There are some obvious potential parallels between this history and that of the videogames industry; the early lack of a defined division of labor (from MIT laboratories through, lets say, the NES), proceeding from novelty to narrative (Pong to Space Invaders to Wizardry to Final Fantasy), and the consolidation of industrial and marketing practices near-simultaneously (Console Wars with Mario and Sonic, studio association with directors or intellectual properties, etc). Zooming in on any one aspect involves a multiplication of discontinuities, of course, because the material conditions of a century ago are different in any number of ways from where they are now.
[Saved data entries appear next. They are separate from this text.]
Lemma alloc_scan_spec n cpu i s :
  bitmap_ok s -> 0 <= i -> i + Z.of_nat n = bitmap_size s ->
  exists r s', alloc_scan n cpu i s = Ok (r, s') /\ scan_outcome cpu i s r s'.
Proof.
  intros Hs. revert i. induction n as [|n IH]; intros i Hi Hn.
  { exists NULL, s. split; [done|]. left. split_and!; try done.
    intros y Hy. unfold frames in Hy. lia. }
  pose proof Hs as [Hl Hr Hmax]. unfold PAGE_SIZE in Hmax.
  destruct (lookup_lt_is_Some_2 (bytes s) (Z.to_nat i)) as [b Hb]; [lia|].
  pose proof (Forall_lookup_1 _ _ _ _ Hr Hb) as Hrb. pose proof (fun k => used_byte (bytes s) i b k Hi Hb) as Hbit.
  assert ((forall k, 0 <= k < 8 -> skipped (bytes s) (i * 8 + k)) ->
    exists r s', alloc_scan n cpu (i + 1) s = Ok (r, s') /\ scan_outcome cpu i s r s') as Hskip.
  { intros Hk. destruct (IH (i + 1)) as (r & s' & E & D); [lia|lia|].
    eauto using scan_outcome_skip. }
  simpl. rewrite (bind_ok _ _ _ _ _ (bitmap_read_ok i b s Hi Hb)).
  destruct (Z.eqb_spec b 0xFF) as [->|Hnf].
  { apply Hskip. intros k Hk. left. rewrite Hbit by done. change 0xFF with (Z.ones 8).
    apply Z.ones_spec_low. lia. }
  destruct (ctz_free b Hrb Hnf) as (Hnz & Hk & Hbk & Hlow).
  set (k := builtin_ctz (w8 (Z.lnot b))) in *.
  destruct (Z.eqb_spec (w8 (Z.lnot b)) 0); [done|].
  destruct (Z.ltb_spec k 8); [|lia]. cbn [negb].
  rewrite (w64_small (i * 8 + k)), w64_small by (unfold PAGE_SIZE; lia).
  destruct (Z.eqb_spec ((i * 8 + k) * PAGE_SIZE) 0) as [E0|E0]; unfold PAGE_SIZE in E0.
  { apply Hskip. intros j Hj. right. split; [lia|].
    replace 0 with (i * 8 + k) by lia. by rewrite Hbit. }
  eexists _, _. split; [by apply take_bit|]. right. exists (i * 8 + k).
  unfold frames. split_and!; try done; try lia.
  - by rewrite Hbit.
  - intros y Hy. left. replace y with (i * 8 + (y - i * 8)) by lia.
    rewrite Hbit by lia. apply Hlow. lia.
Qed.

Lemma taken_bytes cpu x s : bytes (taken cpu x s) = mark (bytes s) x.
Proof. unfold taken. by destruct cpu. Qed.

Lemma taken_ok cpu x s : bitmap_ok s -> bitmap_ok (taken cpu x s).
Proof. intros Hs%(bitmap_ok_mark x). destruct Hs, cpu; by split. Qed.

Lemma taken_hints cpu x s :
  0 <= x -> map_Forall (fun _ i => 0 <= i) (pmm_last_index s) ->
  map_Forall (fun _ i => 0 <= i) (pmm_last_index (taken cpu x s)).
Proof.
  intros Hx Hi. destruct cpu as [c|]; simpl; [|done].
  apply map_Forall_insert_2; [apply Z.div_pos; lia|done].
Qed.

(** The hint of the executing CPU. *)
Definition hint (s : pmm) : Z :=
  match cpu_id (p_hart s) with
  | Some c => default 0 (pmm_last_index s !! c)
  | None => 0
  end.

Lemma hint_nonneg s : pmm_ok s -> 0 <= hint s.
Proof.
  intros Hs. unfold hint. destruct (cpu_id (p_hart s)) as [c|]; [|done].
  destruct (pmm_last_index s !! c) as [i|] eqn:E; simpl; [|done].
  by apply (ok_hints _ Hs c i).
Qed.

(** What a critical section over the bitmap leaves of the state. *)
Lemma pmm_critical_ok {A} (body : M pmm A) s a s' :
  pmm_ok s -> body (enter pmm_lock s) = Ok (a, s') ->
  p_hart s' = masked (p_hart s) -> pmm_lock_ s' = held (p_hart s) (pmm_lock_ s) ->
  critical pmm_lock body s = Ok (a, leave pmm_lock s s').
Proof. intros Hs Hb Hh Hl. apply (critical_ok pmm_lock); [apply Hs|apply Hs|done..]. Qed.

Lemma pmm_ok_leave s s' :
  pmm_ok s -> bitmap_ok s' -> map_Forall (fun _ i => 0 <= i) (pmm_last_index s') ->
  pmm_ok (leave pmm_lock s s').
Proof.
  intros [_ _ Hh Hl] [H1 H2 H3] Hi. split; simpl; try done. by apply released_free.
Qed.

Lemma pmm_alloc_frame_run s :
  pmm_ok s -> bitmap s <> NULL ->
  exists r s1, pmm_alloc_frame s = Ok (r, leave pmm_lock s s1) /\
    scan_outcome (cpu_id (p_hart s)) (hint s) (enter pmm_lock s) r s1.
Proof.
  intros Hs Hb. pose proof (hint_nonneg s Hs) as Hh. pose proof Hs as [Hbm Hhi _ _].
  assert (bitmap_ok (enter pmm_lock s)) as Hbm' by (destruct Hbm; by split).
  assert (exists r s1,
    alloc_scan (Z.to_nat (bitmap_size s - hint s)) (cpu_id (p_hart s)) (hint s) (enter pmm_lock s)
      = Ok (r, s1) /\
    scan_outcome (cpu_id (p_hart s)) (hint s) (enter pmm_lock s) r s1) as (r & s1 & E & D).
  { destruct (decide (hint s < bitmap_size s)).
    - apply alloc_scan_spec; simpl; try done. lia.
    - replace (Z.to_nat (bitmap_size s - hint s)) with 0%nat by lia. eexists _, _. split; [done|].
      left. split_and!; try done. intros y Hy. unfold frames in Hy. simpl in Hy. lia. }
  exists r, s1. split; [|done]. unfold pmm_alloc_frame. cbv [bind gets].
  destruct (Z.eqb_spec (bitmap s) NULL); [done|]. apply pmm_critical_ok; [done|exact E|..];
    destruct D as [(_ & -> & _)|(x & _ & _ & _ & _ & -> & _)]; simpl; try done;
    unfold taken; by destruct (cpu_id (p_hart s)).
Qed.

Lemma pmm_alloc_frame_null s : bitmap s = NULL -> pmm_alloc_frame s = Ok (NULL, s).
Proof. intros E. unfold pmm_alloc_frame. cbv [bind gets]. by rewrite E. Qed.

Lemma taken_frames s x cpu : frames (leave pmm_lock s (taken cpu x (enter pmm_lock s))) = frames s.
Proof. by destruct cpu. Qed.

Lemma used_taken s x cpu y :
  bitmap_ok s -> 0 <= x < frames s ->
  frame_used (leave pmm_lock s (taken cpu x (enter pmm_lock s))) y = (x =? y) || frame_used s y.
Proof.
  intros Hs Hx. unfold frame_used. change (bytes (leave pmm_lock s ?s')) with (bytes s').
  rewrite taken_bytes. apply used_mark; [apply Hs|]. simpl. by rewrite <-frames_len.
Qed.

Lemma leave_taken_ok s x cpu :
  pmm_ok s -> 0 <= x -> pmm_ok (leave pmm_lock s (taken cpu x (enter pmm_lock s))).
Proof.
  intros Hs Hx. pose proof Hs as [Hbm Hhi _ _].
  assert (bitmap_ok (enter pmm_lock s)) as Hbm' by (destruct Hbm; by split).
  apply pmm_ok_leave; [done|by apply taken_ok|by apply taken_hints].
Qed.

(** C2: [pmm_alloc_frame] is correct: it returns, leaves the invariant, the
    interrupt flag and a free lock behind, and either hands out the lowest
    frame at or after the CPU's hint that it may hand out (page-aligned, not
    frame 0, previously free, now the only frame changed), or returns NULL,
    in which case nothing changed and no such frame exists. *)
Theorem pmm_alloc_frame_correct s :
  pmm_ok s -> bitmap s <> NULL ->
  exists r s', pmm_alloc_frame s = Ok (r, s') /\ pmm_ok s' /\ p_hart s' = p_hart s /\
    ((r = NULL /\ (forall y, frame_used s' y = frame_used s y) /\
      (forall y, hint s * 8 <= y < frames s -> skipped (bytes s) y)) \/
     (exists x, r = x * PAGE_SIZE /\ 0 < x < frames s /\ hint s * 8 <= x /\
        frame_used s x = false /\
        (forall y, hint s * 8 <= y < x -> skipped (bytes s) y) /\
        (forall y, frame_used s' y = (x =? y) || frame_used s y))).
Proof.
  intros Hs Hb. destruct (pmm_alloc_frame_run s Hs Hb) as (r & s1 & E & D).
  pose proof Hs as [Hbm Hhi _ _]. exists r, (leave pmm_lock s s1). split; [done|].
  assert (bitmap_ok (enter pmm_lock s)) as Hbm' by (destruct Hbm; by split).
  destruct D as [(-> & -> & D)|(x & Hx & Hix & Hu & -> & -> & D)].
  - split; [by apply pmm_ok_leave|]. split; [done|]. left. by split_and!.
  - split; [apply leave_taken_ok; [done|lia]|].
    change (frames (enter pmm_lock s)) with (frames s) in Hx.
    split; [done|]. right. exists x. split_and!; try done; try lia. intros y.
    apply used_taken; [done|lia].
Qed.

Lemma pmm_alloc_frame_correct_witness :
  let s := mkPmm (mkHart 0x200 (Some 1) true) spinlock_init 0x100000 [0xFF; 0xEF] 2 ∅ in
  exists r s', pmm_alloc_frame s = Ok (r, s') /\ pmm_ok s' /\ r = 0xC000.
Proof.
  intros s. destruct (pmm_alloc_frame_correct s) as (r & s' & E & Hok & _); [by_decide|done|].
  exists r, s'. split_and!; [done|done|]. vm_compute in E. congruence.
Defined.

(** ** Contiguous allocation: proofs *)

(** [count] free frames from [start] on. *)
Definition run_free (bs : list Z) (start count : Z) : bool :=
  forallb (fun y => negb (used bs y)) (seqZ start count).

Lemma run_free_iff bs start count :
  run_free bs start count = true <-> forall y, start <= y < start + count -> used bs y = false.
Proof.
  unfold run_free. rewrite forallb_forall. split.
  - intros H y Hy. apply negb_true_iff, H, list_elem_of_In, elem_of_seqZ. lia.
  - intros H y Hy%list_elem_of_In%elem_of_seqZ. apply negb_true_iff, H. lia.
Qed.

(** The specification of the search: the lowest start below [limit] of a run
    of [count] free frames. *)
Definition first_fit (bs : list Z) (limit count : Z) : option Z :=
  List.find (fun x => run_free bs x count) (seqZ 0 limit).

(** The state after the run was marked. *)
Definition mark_run (bs : list Z) (start count : Z) : list Z :=
  fold_left mark (seqZ start count) bs.

Lemma count_free_spec j bit s :
  bitmap_ok s -> 0 <= bit ->
  exists n, count_free j bit s = Ok (n, s) /\ 0 <= n <= Z.of_nat j /\
    (n =? Z.of_nat j) = run_free (bytes s) bit (Z.of_nat j).
Proof.
  intros Hs. revert bit. induction j as [|j IH]; intros bit Hb.
  { exists 0. done. }
  pose proof Hs as [Hl Hr Hmax]. unfold PAGE_SIZE in Hmax. cbn [count_free].
  assert (run_free (bytes s) bit (Z.of_nat (S j)) =
          negb (used (bytes s) bit) && run_free (bytes s) (bit + 1) (Z.of_nat j)) as ->.
  { unfold run_free. rewrite seqZ_cons by lia. simpl. do 2 f_equal. f_equal; lia. }
  rewrite (bind_ok _ _ s (bitmap_size s) s) by done. rewrite w64_small by lia. case_bool.
  { exists 0. split; [done|]. split; [lia|]. rewrite used_beyond by lia. by rewrite (proj2 (Z.eqb_neq _ _)) by lia. }
  destruct (byte_at (bytes s) Hr bit ltac:(lia)) as (b & Hbb & Hrb & Hu).
  rewrite (bind_ok _ _ s b s) by (apply bitmap_read_ok; [apply Z.div_pos; lia|done]).
  rewrite land_bit_zero by (apply Z.mod_pos_bound; lia). rewrite Hu.
  destruct (Z.testbit b (bit mod 8)); cbn [negb].
  - exists 0. split; [done|]. split; [lia|]. by rewrite (proj2 (Z.eqb_neq _ _)) by lia.
  - destruct (IH (bit + 1)) as (n & En & Hn & E); [lia|]. exists (1 + n).
    split; [by rewrite (bind_ok _ _ _ _ _ En)|].
    split; [lia|]. rewrite <-E. simpl. apply Bool.eq_true_iff_eq. rewrite !Z.eqb_eq. lia.
Qed.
What's instructive here, though, isn't the parallels: it's the possibilities. Looking at early cinema makes it very clear that the century of history we have under the Hollywood system may have been the winner, and was certainly compelled by the profit motive most successfully, but that it came about due to a huge confluence of factors. Many of these are cloaked in a quasi-objectivity; scientific advancements in film production and audience interest in particular kinds of films especially. But the Hollywood takeover of exhibition was an intentional move, especially designed to move cinema into the world of the middle class rather than the proletarians it had been popular with initially. The star system was very much in line with that: once technical and artistic decisions had been made to centralize the actor/character, the humanist impulses of the middle class could be exploited by making celebrities of the actors who in turn would expend more of their income to continue seeing them.

And, even more than that, the cinema itself was not somehow objectively a place for stars. It took decades of industrial production to get to the point that individual actors were even of interest to producers or audiences. And it wasn't some coordinated effort on the parts of audiences to make that foundational to how we learned to watch movies, but a huge confluence of factors that included the mechanical, the artistic, and the economic, some intentional, some not.
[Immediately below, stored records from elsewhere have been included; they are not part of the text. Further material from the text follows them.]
(* ===== verification/Vmm.v ===== *)
(** * Virtual memory manager

    Models [kernel/memory/vmm.c] and [kernel/include/memory/vmm.h]: four-level
    page tables in physical memory, mapping, unmapping and translation of
    pages and ranges, and the creation and destruction of user address spaces.

    - [vmm] is the module's state over a frame allocator [F] (the interface of
      [Frames]): the lock, the [kernel_pml4] pointer, physical memory as
      quadwords by physical address, and the log of TLB operations.
    - A pointer is dereferenced through [deref_ptr]: the identity mapping while
      [kernel_pml4] is null, the direct map at [HHDM_OFFSET] afterwards; any
      other address is a [Fault].
    - [walk] is the processor's view: the leaf entry a page walk reaches. The
      theorems relate every operation to it. *)

From S2P Require Import Prelude Lock Boot Frames.

(** ** Constants and index macros *)

Definition VMM_ADDR_MASK : Z := 0x000000FFFFFFF000.
Definition PTE_PRESENT : Z := Z.shiftl 1 0.
Definition PTE_WRITABLE : Z := Z.shiftl 1 1.
Definition PTE_USER : Z := Z.shiftl 1 2.
Definition PTE_PWT : Z := Z.shiftl 1 3.
Definition PTE_PCD : Z := Z.shiftl 1 4.
Definition PTE_ACCESSED : Z := Z.shiftl 1 5.
Definition PTE_DIRTY : Z := Z.shiftl 1 6.
Definition PTE_HUGE : Z := Z.shiftl 1 7.
Definition PTE_GLOBAL : Z := Z.shiftl 1 8.
Definition PTE_NX : Z := Z.shiftl 1 63.

Definition PML4_IDX (addr : Z) : Z := Z.land (Z.shiftr addr 39) 0x1FF.
Definition PDPT_IDX (addr : Z) : Z := Z.land (Z.shiftr addr 30) 0x1FF.
Definition PD_IDX (addr : Z) : Z := Z.land (Z.shiftr addr 21) 0x1FF.
Definition PT_IDX (addr : Z) : Z := Z.land (Z.shiftr addr 12) 0x1FF.

(** [e & PTE_PRESENT] as a condition *)
Definition has (e flag : Z) : bool := negb (Z.land e flag =? 0).

(** ** State *)

(** What the module does to translation caches: [invlpg], and the
    inter-processor interrupt of [sync_tlb]. *)
Inductive tlb_op := Invlpg (virt : Z) | SyncTlb.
SAG-AFTRA's reasons for striking are hardly even a quarter of a step towards making something like a move toward the development of a proper star system in videogames. Minor residuals certainly change the story significantly, in certain ways -- especially for those for whom the other aspects, like vocal strain and MoCap oversight, go less well -- and have the potential to open the door for themselves and others. That this is a union action, rather than the decree of executives responding to (and shaping) market forces, puts an emphasis on the "and others" there, as well.

More than anything, though, the outcome of this strike necessarily shifts the direction of the video game industry in one way or the other. Even with the possibilities of doors opening aside, it casts relief onto the particular decisions that have been made, and in so doing highlights those that will be. Whether your concerns are related to the construction of the gamer demographic or the production costs of high-budget titles, the potential of lost history or the representation of historically underrepresented groups in the creation or text of games -- or just about anything else -- this strike will shape the future history of those concerns. Because no matter how focused cinema seems now to necessarily be on the strength of individuals, especially in performance, it didn't have to be that way. And the same goes for games.